Whatever her formula, it was working. Gullabo, Habibi’s 10-year-old daughter, was thriving. Her hair was cut short. She wore a red sweater-dress with a zipper and collar. She said she would never go back to the prison. “The ladies were fighting so much and the kids were fighting I wanted to die,” she told me. “I hated my life. Every day was boxing, boxing. They were all crazy.” And so might she have been. Years ago, back in her village, she went up the mountain to watch the stars when suddenly she saw her father carting a body in a wheelbarrow. He had murdered his cousin. Last year in the prison yard, she saw her mother lying in blood after her father stoned her mother and told Gullabo that he was going to give her as baad — blood money. Now she hated to look at herself in the mirror because her face reminded her of her father. The orphanage was the first school and the first speck of hope she’d seen in her short life. She studies hard, writes poetry, plays sports and takes care of her little brother and sister. What did it cost to run such a place? According to Naderi, all of $230,000 a year.

In addition to the Children’s Support Center, Women for Afghan Women also runs a shelter for women and children. Naderi, the organization’s executive director, says she worries that all its work will disintegrate if the ongoing negotiations with the Taliban earn them a seat in government. “The first thing they will want to do is close the shelters,” she told me. It’s possible: even conservatives in Karzai’s own government want them shut down, considering them sinful. But if the Taliban do find a way back into government, they face a very different kind of Afghan woman this time around. The new generation that has grown up in the last decade has access to media. They see women as parliamentarians, lawyers, judges, professors, actresses, film directors, policewomen, even a governor. It is these new realities of women’s lives that will force the reinterpretation of the meaning of honor — the most radioactive ingredient in any discussion of cultural change.

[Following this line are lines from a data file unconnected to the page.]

(* ===== verification/Middleware.v ===== *)
(** * Middleware: authentication and rate limiting of every request

    Models [src/internal/shared/middleware]: [AuthInterceptor],
    [StreamAuthInterceptor], [extractUserID] and [UserIDFromContext]
    ([auth.go]), [RateLimitInterceptor], [resolveRateLimit],
    [checkRateLimit] and [peerIP] ([ratelimit.go]), and the chain that
    [NewGRPCInterceptors] builds of them ([modules.go]).  golang-jwt is the
    class [Jwt], protovalidate a parameter; the logging interceptors only log
    and are left out of the chain. *)
From S2P Require Import Prelude Realtime Store Redis.

(** ** golang-jwt

    [SignedString] is [jwt.NewWithClaims(jwt.SigningMethodHS256, c).SignedString(key)],
    [Parse] is [jwt.Parse]; the callback picks the key for the method named in
    the token, or refuses the method.  The laws: a parsed token is valid and
    its method was accepted by the callback; a signed token parses under its
    key until the instant in its [exp] claim, and not from then on. *)
Inductive signing_method := SigningMethodHMAC (bits : Z) | SigningMethodOther (alg : string).
Definition HS256 : signing_method := SigningMethodHMAC 256.
Inductive claim := ClaimString (s : string) | ClaimNumber (n : Z) | ClaimOther.
Notation MapClaims := (gmap string claim).
Record Token := mkToken { Method : signing_method; Claims : MapClaims; Valid : bool }.

Class Jwt := {
  SignedString : MapClaims → string → error + string;
  Parse : time → string → (signing_method → error + string) → error + Token;
  Parse_accepted : ∀ t tok keyfunc T, Parse t tok keyfunc = inr T →
    Valid T = true ∧ ∃ key, keyfunc (Method T) = inr key;
  Parse_signed : ∀ c key tok t keyfunc e, SignedString c key = inr tok →
    keyfunc HS256 = inr key → c !! "exp" = Some (ClaimNumber e) → (t < seconds e)%Z →
    Parse t tok keyfunc = inr (mkToken HS256 c true);
  Parse_expired : ∀ c key tok t keyfunc e, SignedString c key = inr tok →
    c !! "exp" = Some (ClaimNumber e) → (seconds e ≤ t)%Z →
    ∃ err, Parse t tok keyfunc = inl err
}.

(** The key callback both parsers pass: HMAC methods only. *)
Definition hmac_key (secret : string) (refusal : error) (m : signing_method) : error + string :=
  match m with SigningMethodHMAC _ => inr secret | SigningMethodOther _ => inl refusal end.

(** ** The request context: what the interceptors read and add *)
Record Context := mkContext {
  ctx_metadata : option (gmap string (list string));
  ctx_peer : option string;
  ctx_user_id : option string
}.
Definition WithUserID (ctx : Context) (userID : string) : Context :=
  mkContext (ctx_metadata ctx) (ctx_peer ctx) (Some userID).
Definition UserIDFromContext (ctx : Context) : string := default "" (ctx_user_id ctx).

Module Auth.
Section Interceptors.
Context `{Env} `{!Jwt}.

Definition publicMethods (method : string) : bool :=
  existsb (string_eqb method)
    ["/auth.v1.AuthService/Register"; "/auth.v1.AuthService/VerifyOTP";
     "/auth.v1.AuthService/ResendOTP"; "/auth.v1.AuthService/Login";
     "/auth.v1.AuthService/RefreshToken"; "/auth.v1.AuthService/ValidateToken";
     "/guild.v1.GuildService/PreviewInvite"].
Definition is_open (method : string) : bool :=
  publicMethods method || HasPrefix method "/grpc.reflection." || HasPrefix method "/grpc.health.".

Definition extractUserID (ctx : Context) (secret : string) : GoM World string :=
  match ctx_metadata ctx with
  | None => fail (Status Unauthenticated "missing metadata")
  | Some md =>
      match default [] (md !! "authorization") with
      | [] => fail (Status Unauthenticated "missing authorization header")
      | header :: _ =>
          t ← now;
          match Parse t (TrimPrefix header "Bearer ")
                  (hmac_key secret (Status Unauthenticated "invalid signing method")) with
          | inl _ => fail (Status Unauthenticated "invalid token")
          | inr token =>
              _ ← ensure (Valid token) (Status Unauthenticated "invalid token claims");
              match Claims token !! "sub" with
              | Some (ClaimString userID) => mret userID
              | _ => fail (Status Unauthenticated "missing user id in token")
              end
          end
      end
  end.

(** A handler is what remains of the chain, given the context. *)
Definition AuthInterceptor {A} (secret method : string) (ctx : Context)
    (handler : Context → GoM World A) : GoM World A :=
  if is_open method then handler ctx
  else userID ← extractUserID ctx secret; handler (WithUserID ctx userID).

(** The stream interceptor hands the handler a stream whose [Context()] is
    the wrapped one. *)
Definition StreamAuthInterceptor {A} (secret method : string) (ctx : Context)
    (handler : Context → GoM World A) : GoM World A :=
  if is_open method then handler ctx
  else userID ← extractUserID ctx secret; handler (WithUserID ctx userID).
End Interceptors.
End Auth.

Module RateLimit.
Record rateLimit := mkRateLimit { limit : Z; window : duration }.

Definition authRateLimits : list (string * rateLimit) :=
  [("/auth.v1.AuthService/Register", mkRateLimit 100 (minutes 1));
   ("/auth.v1.AuthService/Login", mkRateLimit 100 (minutes 1));
   ("/auth.v1.AuthService/VerifyOTP", mkRateLimit 100 (minutes 1));
   ("/auth.v1.AuthService/ResendOTP", mkRateLimit 100 (minutes 1))].
Definition messageSendMethods (method : string) : bool :=
  existsb (string_eqb method)
    ["/message.v1.MessageService/SendMessage"; "/message.v1.MessageService/SendDirectMessage"].
Definition friendRequestMethods (method : string) : bool :=
  existsb (string_eqb method) ["/user.v1.UserService/SendFriendRequest"].
Definition defaultLimit : rateLimit := mkRateLimit 60 (minutes 1).
Definition messageSendLimit : rateLimit := mkRateLimit 30 (minutes 1).
Definition friendRequestLimit : rateLimit := mkRateLimit 10 (minutes 1).

(** [strings.LastIndex(addr, ":")] and the cut in front of it. *)
Fixpoint before_last_colon (addr : string) : option string :=
  match addr with
  | EmptyString => None
  | String c rest =>
      match before_last_colon rest with
      | Some cut => Some (String c cut)
      | None => if Ascii.eqb c ":" then Some ""%string else None
      end
  end.
Definition peerIP (ctx : Context) : string :=
  match ctx_peer ctx with
  | Some addr => default addr (before_last_colon addr)
  | None => "unknown"
  end.

Definition resolveRateLimit (ctx : Context) (method : string) : string * rateLimit :=
  match assoc method authRateLimits with
  | Some rl => (peerIP ctx, rl)
  | None =>
      let identity := UserIDFromContext ctx in
      let identity := if string_eqb identity "" then peerIP ctx else identity in
      if messageSendMethods method then (identity, messageSendLimit)
      else if friendRequestMethods method then (identity, friendRequestLimit)
      else (identity, defaultLimit)
  end.

Definition rate_key (identity method : string) : string :=
  "ratelimit:" +:+ identity +:+ ":" +:+ method.

Section Check.
Context `{Env} `{!RedisServer} `{!Jwt}.

(** The pipeline sends both commands and reports the first error. *)
Definition checkRateLimit (key : string) (rl : rateLimit) : GoM World bool :=
  incr ← try (command (INCR key));
  expire ← try (command (EXPIRE key (window rl)));
  match incr, expire with
  | inl e, _ | _, inl e => fail e
  | inr count, inr _ => mret (count <=? limit rl)%Z
  end.

Definition RateLimitInterceptor {A} (method : string) (ctx : Context)
    (handler : Context → GoM World A) : GoM World A :=
  if HasPrefix method "/grpc.reflection." || HasPrefix method "/grpc.health." then handler ctx
  else
    let '(identity, rl) := resolveRateLimit ctx method in
    allowed ← try (checkRateLimit (rate_key identity method) rl);
    match allowed with
    | inl _ => handler ctx
    | inr false => fail (Status ResourceExhausted "rate limit exceeded: %d requests per %s")
    | inr true => handler ctx
    end.

(** [NewGRPCInterceptors]: the first interceptor of the list is the
    outermost one.  [validate] is the protovalidate check of the message. *)
Definition unary_chain {A} (secret : string) (validate : GoM World unit) (method : string)
    (ctx : Context) (handler : Context → GoM World A) : GoM World A :=
  RateLimitInterceptor method ctx (λ ctx,
    Auth.AuthInterceptor secret method ctx (λ ctx,
      _ ← validate; handler ctx)).
Definition stream_chain {A} (secret method : string) (ctx : Context)
    (handler : Context → GoM World A) : GoM World A :=
  Auth.StreamAuthInterceptor secret method ctx handler.
End Check.
End RateLimit.

Example peerIP_strips_port :
  RateLimit.peerIP (mkContext None (Some "[::1]:5000"%string) None) = "[::1]"%string.
Proof. reflexivity. Qed.

(** ** A concrete token library

    The token is the key and the claims, in binary; the key check is by
    equality. It satisfies the laws of [Jwt] and serves the examples. *)
#[global] Instance claim_eq_dec : EqDecision claim.
Proof. solve_decision. Defined.
#[global] Instance claim_countable : Countable claim.
Proof.
  refine (inj_countable'
    (λ c, match c with ClaimString s => inl s | ClaimNumber n => inr (inl n) | ClaimOther => inr (inr tt) end)
    (λ x, match x with inl s => ClaimString s | inr (inl n) => ClaimNumber n | inr (inr _) => ClaimOther end) _).
  by intros [].
Defined.

Definition demo_sign (c : MapClaims) (key : string) : error + string :=
  inr (bits_print (encode (key, map_to_list c))).
Definition demo_in_time (t : time) (c : MapClaims) : bool :=
  match c !! "exp" with Some (ClaimNumber e) => (t <? seconds e)%Z | _ => true end.
Definition demo_parse (t : time) (tok : string) (keyfunc : signing_method → error + string) :
    error + Token :=
  match (bits_parse tok ≫= decode : option (string * list (string * claim))) with
  | None => inl (Errorf "token is malformed")
  | Some (key, l) =>
      match keyfunc HS256 with
      | inl e => inl e
      | inr key' =>
          if string_eqb key key' && demo_in_time t (list_to_map l)
          then inr (mkToken HS256 (list_to_map l) true)
          else inl (Errorf "token has invalid claims")
      end
  end.

Lemma demo_parse_sign t c key keyfunc :
  demo_parse t (bits_print (encode (key, map_to_list c))) keyfunc =
  match keyfunc HS256 with
  | inl e => inl e
  | inr key' => if string_eqb key key' && demo_in_time t c then inr (mkToken HS256 c true)
                else inl (Errorf "token has invalid claims")
  end.
Proof.
  unfold demo_parse. rewrite bits_parse_print. cbn [mbind option_bind].
  rewrite (decode_encode (key, map_to_list c)).
  by rewrite list_to_map_to_list.
Qed.

Definition demo_jwt : Jwt.
Proof.
  refine {| SignedString := demo_sign; Parse := demo_parse |}.
  - intros t tok keyfunc T. unfold demo_parse. destruct (_ ≫= _) as [[key l]|]; [|done].
    destruct (keyfunc HS256) as [|key'] eqn:Hk; [done|].
    destruct (_ && _); [|done]. intros [= <-]. split; [done|]. by exists key'.
  - intros c key tok t keyfunc e [= <-] Hk He Ht. rewrite demo_parse_sign, Hk.
    unfold string_eqb, demo_in_time. rewrite bool_decide_eq_true_2, He by done.
    by rewrite (proj2 (Z.ltb_lt _ _)) by lia.
  - intros c key tok t keyfunc e [= <-] He Ht. rewrite demo_parse_sign.
    destruct (keyfunc HS256) as [err|key']; [by eexists|]. unfold demo_in_time. rewrite He.
    rewrite (proj2 (Z.ltb_ge _ _)) by lia. rewrite andb_false_r. by eexists.
Defined.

Or at least in Kabul. In Kandahar and elsewhere in the Pashtun half of the country, the relationship between the family’s honor and society is hardly changing. In fact there’s a counterassault against women there. And it’s not hard to see why. Afghanistan missed 30 years of globalization. Now Afghans wake up assaulted by the Internet, Iranian culture, Indian TV, Pakistani mullahs, NATO bombs. Their culture and honor and lives are under siege from every direction. So who takes the brunt of the resulting frustration? The weakest, of course. But the weak can hit back. Girls are running away from forced marriages. Women have demanded a place at the peace jirga. They’ve forced passage of the first law criminalizing violence against women. They have been killed and maimed trying to change the world they were born into. And now they have taken up the pen and the camera, writing memoirs and novels, shooting documentaries, feature films and even a soap opera, to transcend their reality by seizing control of their own narrative.